What is a Veterinary Specialist? How are they different from my family veterinarian?

In addition to completing undergraduate training and four years of veterinary school, Board-certified Veterinary Specialists are similar to their human medical counterparts in that they have completed an internship and residency in their specialized field (an additional 3-5 years training).

In addition to this extensive training, a Board-certified Veterinary Specialist must pass rigorous examinations to achieve Board certification from the ACVIM. Specialists bring a greater understanding in the area of internal medicine, cardiology, oncology, or neurology, and have a greater knowledge of the unusual, the uncommon, or rare in small animals. In addition, a Specialist may have diagnostic equipment not generally used by your family veterinarian.

What is Internal Medicine?

The specialized area of veterinary medicine known as Internal Medicine is primarily dedicated to diseases of the internal systems of animals, but may on occasion involve the skin or eyes.

Board Certified internal medicine specialists are trained to treat the most serious diseases and health problems that affect pets. They are also especially prepared to care for pets that may be facing multiple health problems.

Thanks to better health care, more and more pets are living longer lives.
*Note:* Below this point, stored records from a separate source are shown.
(* ===== verification/Wire.v ===== *)
(** * Typed JSON

    What [protocol/codec.go] uses of [encoding/json] beyond the syntax of
    [Json]: raw messages, objects kept member by member ([strictObject] and
    maps of raw messages), decoding into Go values ([json.Unmarshal] with its
    treatment of [null], of repeated and case-folded keys and of type errors)
    and printing them ([json.Marshal]).

    The class [GoJson] is the interface between the Go types and their JSON
    form; every struct of the protocol is an instance of it. *)

From S2P Require Import Prelude Json.
From stdpp Require Import base strings list option.
#[local] Open Scope Z_scope.

Module Wire.
Import Json.

(** ** Raw messages

    The bytes of one value, without white space around it, and what they
    denote. *)
Record raw := mkRaw { text : string; ast : json }.

Definition fuel_of (l : list Z) : nat := 2 * length l + 2.

Definition rawValue (fuel depth : nat) (l : list Z) : option (raw * list Z) :=
  '(v, r) ← value fuel depth l;
  let s := skip l in
  Some (mkRaw (string_of (take (length s - length r) s)) v, r).

(** The members of an object after [{], the elements of an array after
    [\[]. *)
Fixpoint rawMembers (fuel depth : nat) (l : list Z) : option (list (string * raw) * list Z) :=
  match fuel with
  | O => None
  | S fuel =>
      r ← strip [34] (skip l);
      '(k, r) ← unquote fuel 0 r;
      r ← strip [58] (skip r);
      '(v, r) ← rawValue fuel depth r;
      match skip r with
      | [] => None
      | c :: r =>
          if bool_decide (c = 44) then '(ms, r) ← rawMembers fuel depth r; Some ((string_of k, v) :: ms, r)
          else if bool_decide (c = 125) then Some ([(string_of k, v)], r)
          else None
      end
  end.

Fixpoint rawElements (fuel depth : nat) (l : list Z) : option (list raw * list Z) :=
  match fuel with
  | O => None
  | S fuel =>
      '(v, r) ← rawValue fuel depth l;
      match skip r with
      | [] => None
      | c :: r =>
          if bool_decide (c = 44) then '(vs, r) ← rawElements fuel depth r; Some (v :: vs, r)
          else if bool_decide (c = 93) then Some ([v], r)
          else None
      end
  end.

Definition rawObject (l : list Z) : option (list (string * raw) * list Z) :=
  r ← strip [123] (skip l);
  match strip [125] (skip r) with
  | Some r => Some ([], r)
  | None => rawMembers (fuel_of l) maxNestingDepth (skip r)
  end.

Definition rawArray (l : list Z) : option (list raw * list Z) :=
  r ← strip [91] (skip l);
  match strip [93] (skip r) with
  | Some r => Some ([], r)
  | None => rawElements (fuel_of l) maxNestingDepth (skip r)
  end.

(** ** Maps of raw messages

    A Go map is the list of its members, one per key. *)
Definition fields := list (string * raw).

Fixpoint get {A} (k : string) (l : list (string * A)) : option A :=
  match l with
  | [] => None
  | (k', v) :: l => if String.eqb k' k then Some v else get k l
  end.

Fixpoint put {A} (k : string) (v : A) (l : list (string * A)) : list (string * A) :=
  match l with
  | [] => [(k, v)]
  | (k', v') :: l => if String.eqb k' k then (k, v) :: l else (k', v') :: put k v l
  end.

Definition remove {A} (k : string) (l : list (string * A)) : list (string * A) :=
  List.filter (λ m, negb (String.eqb m.1 k)) l.

Definition only {A} (keys : list string) (l : list (string * A)) : bool :=
  forallb (λ m, bool_decide (m.1 ∈ keys)) l.

(** [strictObject]: an object with every key once and nothing after it. *)
Definition strictObject (data : string) : option fields :=
  '(ms, r) ← rawObject (bytes_of data);
  match skip r with
  | [] => if bool_decide (NoDup (fst <$> ms)) then Some ms else None
  | _ => None
  end.

(** [json.Unmarshal] into a nil [map\[string\]json.RawMessage]: the last of
    several members with one key is kept. *)
Definition unmarshalMap (data : string) : option fields :=
  v ← parse data;
  match v with
  | JObject _ => '(ms, _) ← rawObject (bytes_of data); Some (foldl (λ m kv, put kv.1 kv.2 m) [] ms)
  | JNull => Some []
  | _ => None
  end.

(** [json.Unmarshal] into a nil [\[\]json.RawMessage]; [nil] is the empty
    list. *)
Definition asList (r : raw) : option (list raw) :=
  match ast r with
  | JArray _ => fst <$> rawArray (bytes_of (text r))
  | JNull => Some []
  | _ => None
  end.

(** ** Numbers *)

Fixpoint decimal (acc : Z) (l : list Z) : option Z :=
  match l with
  | [] => Some acc
  | c :: l => if digit c then decimal (acc * 10 + (c - 48)) l else None
  end.

(** [strconv.ParseInt(literal, 10, 64)] on a JSON number. *)
Definition parseInt (lit : string) : option Z :=
  z ← match bytes_of lit with
      | 45 :: l => Z.opp <$> decimal 0 l
      | l => decimal 0 l
      end;
  if in_i64 z then Some z else None.

Fixpoint digits (fuel : nat) (n : Z) (acc : list Z) : list Z :=
  match fuel with
  | O => acc
  | S fuel =>
      let acc := (48 + n mod 10) :: acc in
      if bool_decide (n < 10) then acc else digits fuel (n / 10) acc
  end.

(** [strconv.FormatInt(z, 10)]: an int64 has at most 19 digits. *)
Definition formatInt (z : Z) : string :=
  string_of (if bool_decide (z < 0) then 45 :: digits 20 (- z) [] else digits 20 z []).

(** ** Go values *)

(** [zero]: the zero value; [isEmpty]: what [omitempty] leaves out;
    [unmarshal r old]: decoding [r] into a variable that holds [old], [None] on a
    type error; [marshal]: [None] when a raw message is not JSON. *)
Class GoJson (A : Type) := {
  zero : A;
  isEmpty : A → bool;
  unmarshal : raw → A → option A;
  marshal : A → option string;
}.

#[global] Instance string_json : GoJson string := {
  zero := "";
  isEmpty s := bool_decide (s = "");
  unmarshal r old := match ast r with JString s => Some s | JNull => Some old | _ => None end;
  marshal s := Some (marshalString s);
}.

(** [int] and [int64]. *)
#[global] Instance int_json : GoJson Z := {
  zero := 0;
  isEmpty z := bool_decide (z = 0);
  unmarshal r old := match ast r with JNumber lit => parseInt lit | JNull => Some old | _ => None end;
  marshal z := Some (formatInt z);
}.

#[global] Instance bool_json : GoJson bool := {
  zero := false;
  isEmpty := negb;
  unmarshal r old := match ast r with JBool b => Some b | JNull => Some old | _ => None end;
  marshal (b : bool) := Some (if b then "true" else "false");
}.

(** A pointer: [null] makes it nil, another value is decoded into what it
    points to. *)
#[global] Instance pointer_json {A} `{GoJson A} : GoJson (option A) := {
  zero := None;
  isEmpty p := bool_decide (p = None);
  unmarshal r old := match ast r with JNull => Some None | _ => Some <$> unmarshal r (default zero old) end;
  marshal p := match p with None => Some "null" | Some a => marshal a end;
}.

(** [json.RawMessage].  Printing one checks it, drops its white space and
    escapes the HTML characters, U+2028 and U+2029. *)
Inductive RawMessage := NilRaw | Raw (data : string).

#[global] Instance RawMessage_eq_dec : EqDecision RawMessage.
Proof. solve_decision. Defined.

(** The three bytes of U+2028 or U+2029. *)
Definition separator (l : list Z) : option Z :=
  match l with
  | a :: b :: c :: _ =>
      if bool_decide (a = 0xE2) && bool_decide (b = 0x80) then
        if bool_decide (c = 0xA8) then Some 0x2028
        else if bool_decide (c = 0xA9) then Some 0x2029
        else None
      else None
  | _ => None
  end.

(** [drop]: bytes of a separator still to pass; [instr]: inside a string;
    [esc]: after a backslash. *)
Fixpoint compact (drop : nat) (instr esc : bool) (l : list Z) : list Z :=
  match l with
  | [] => []
  | c :: rest =>
      match drop, separator l with
      | S drop, _ => compact drop instr esc rest
      | O, Some r => escape_u r ++ compact 2 instr false rest
      | O, None =>
          if instr then
            (if bool_decide (c ∈ [60; 62; 38]) then escape_u c else [c])
            ++ (if esc then compact 0 true false rest
                else if bool_decide (c = 92) then compact 0 true true rest
                else compact 0 (bool_decide (c ≠ 34)) false rest)
          else if is_space c then compact 0 false false rest
          else c :: compact 0 (bool_decide (c = 34)) false rest
      end
  end.

Definition compactText (t : string) : string := string_of (compact 0 false false (bytes_of t)).

#[global] Instance raw_json : GoJson RawMessage := {
  zero := NilRaw;
  isEmpty m := match m with NilRaw => true | Raw t => bool_decide (t = "") end;
  unmarshal r old := Some (Raw (text r));
  marshal m :=
    match m with
    | NilRaw => Some "null"
    | Raw t => match parse t with Some _ => Some (compactText t) | None => None end
    end;
}.

(** A slice: its elements, and the elements a later decoding finds between its
    length and its capacity. *)
Inductive slice (A : Type) := NilSlice | Slice (elems spare : list A).
Arguments NilSlice {A}.
Arguments Slice {A} elems spare.

Definition elems {A} (s : slice A) : list A := match s with NilSlice => [] | Slice l _ => l end.
Definition backing {A} (s : slice A) : list A := match s with NilSlice => [] | Slice l m => l ++ m end.

(** Each element is decoded into the one the backing array holds. *)
Fixpoint into {A} `{GoJson A} (rs : list raw) (old : list A) : option (list A * list A) :=
  match rs with
  | [] => Some ([], old)
  | r :: rs =>
      a ← unmarshal r (default zero (head old));
      '(l, spare) ← into rs (tail old);
      Some (a :: l, spare)
  end.

Definition marshalArray (ts : list string) : string := "[" +:+ String.concat "," ts +:+ "]".

#[global] Instance slice_json {A} `{GoJson A} : GoJson (slice A) := {
  zero := NilSlice;
  isEmpty s := bool_decide (length (elems s) = 0%nat);
  unmarshal r old :=
    match ast r with
    | JNull => Some NilSlice
    | JArray _ =>
        rs ← asList r;
        match rs with
        | [] => Some (Slice [] [])
        | _ => '(l, spare) ← into rs (backing old); Some (Slice l spare)
        end
    | _ => None
    end;
  marshal s := match s with NilSlice => Some "null" | Slice l _ => marshalArray <$> mapM marshal l end;
}.

(** ** Structs *)

(** The struct field a key selects. *)
Definition fieldOf (names : list string) (key : string) : option string := i ← select names key; names !! i.

(** The value of one field after all members were decoded in order. *)
Fixpoint member {A} `{GoJson A} (names : list string) (name : string) (ms : fields) (old : A) : option A :=
  match ms with
  | [] => Some old
  | (k, r) :: ms =>
      if bool_decide (fieldOf names k = Some name) then new ← unmarshal r old; member names name ms new
      else member names name ms old
  end.

(** A struct, [decode] taking its members. *)
Definition unmarshalStruct {S} (decode : fields → S → option S) (r : raw) (old : S) : option S :=
  match ast r with
  | JObject _ => '(ms, _) ← rawObject (bytes_of (text r)); decode ms old
  | JNull => Some old
  | _ => None
  end.

Definition out {A} `{GoJson A} (name : string) (a : A) : option (list (string * string)) :=
  t ← marshal a; Some [(name, t)].

(** A field with the option [omitempty]. *)
Definition outNonEmpty {A} `{GoJson A} (name : string) (a : A) : option (list (string * string)) :=
  if isEmpty a then Some [] else out name a.

Definition struct (parts : list (option (list (string * string)))) : option string :=
  ps ← mapM id parts; Some (marshalStruct (concat ps)).

(** ** [json.Unmarshal] and [json.Marshal] at the top *)

Definition Unmarshal {A} `{GoJson A} (data : string) (old : A) : option A :=
  '(r, _) ← rawValue (fuel_of (bytes_of data)) maxNestingDepth (bytes_of data);
  _ ← parse data;
  unmarshal r old.

(** [json.Unmarshal(fields\[k\], &v)] with a fresh [v]: an absent member is an
    empty input. *)
Definition asField {A} `{GoJson A} (k : string) (fs : fields) : option A :=
  r ← get k fs; unmarshal r zero.

(** [fields\[k\] != nil]. *)
Definition has (k : string) (fs : fields) : bool := bool_decide (get k fs ≠ None).

(** [bytes.Equal(bytes.TrimSpace(raw), "null")]. *)
Definition isNull (r : raw) : bool := bool_decide (text r = "null").

(** [json.Marshal] of a map: its keys are sorted. *)
Fixpoint insertKey {A} (m : string * A) (l : list (string * A)) : list (string * A) :=
  match l with
  | [] => [m]
  | m' :: l => if String.leb m.1 m'.1 then m :: m' :: l else m' :: insertKey m l
  end.

Definition sortKeys {A} (l : list (string * A)) : list (string * A) := foldr insertKey [] l.

Definition marshalMap (fs : fields) : string :=
  marshalStruct (sortKeys ((λ m, (m.1, compactText (text m.2))) <$> fs)).

End Wire.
As a result, an increasing number of older pets, are coping with multiple disease states that can be very difficult to manage.

What Health Problems Does A Veterinary Internal Medicine Specialist Treat?
Why does my animal need to see a Board-certified Small Animal Internist?


Commonly called Internists, these Specialists focus on diagnosing and treating diseases of the internal systems. Where the diagnosis is known, an Internist may confirm the diagnosis and treatment, providing piece of mind. If a diagnosis is proving elusive or therapy is not proving effective, the Internist may be better able to find the diagnosis or adjust treatment plans to get your animal back to health. Examples of conditions for which your family veterinarian might refer your animal to an Internist are:

  • Anemia or other bleeding disorders
  • Chronic vomiting or diarrhea
  • Complicated pancreatic disease
  • Coughing & other breathing problems
  • Endocrine disease (adrenal tumors, complicated diabetes, thyroid disorders)
  • Infectious disease
  • Kidney or bladder disease
  • Liver inflammation
  • Unexplained weight loss


What should I expect during a visit with a Board-certified Small Animal Internist?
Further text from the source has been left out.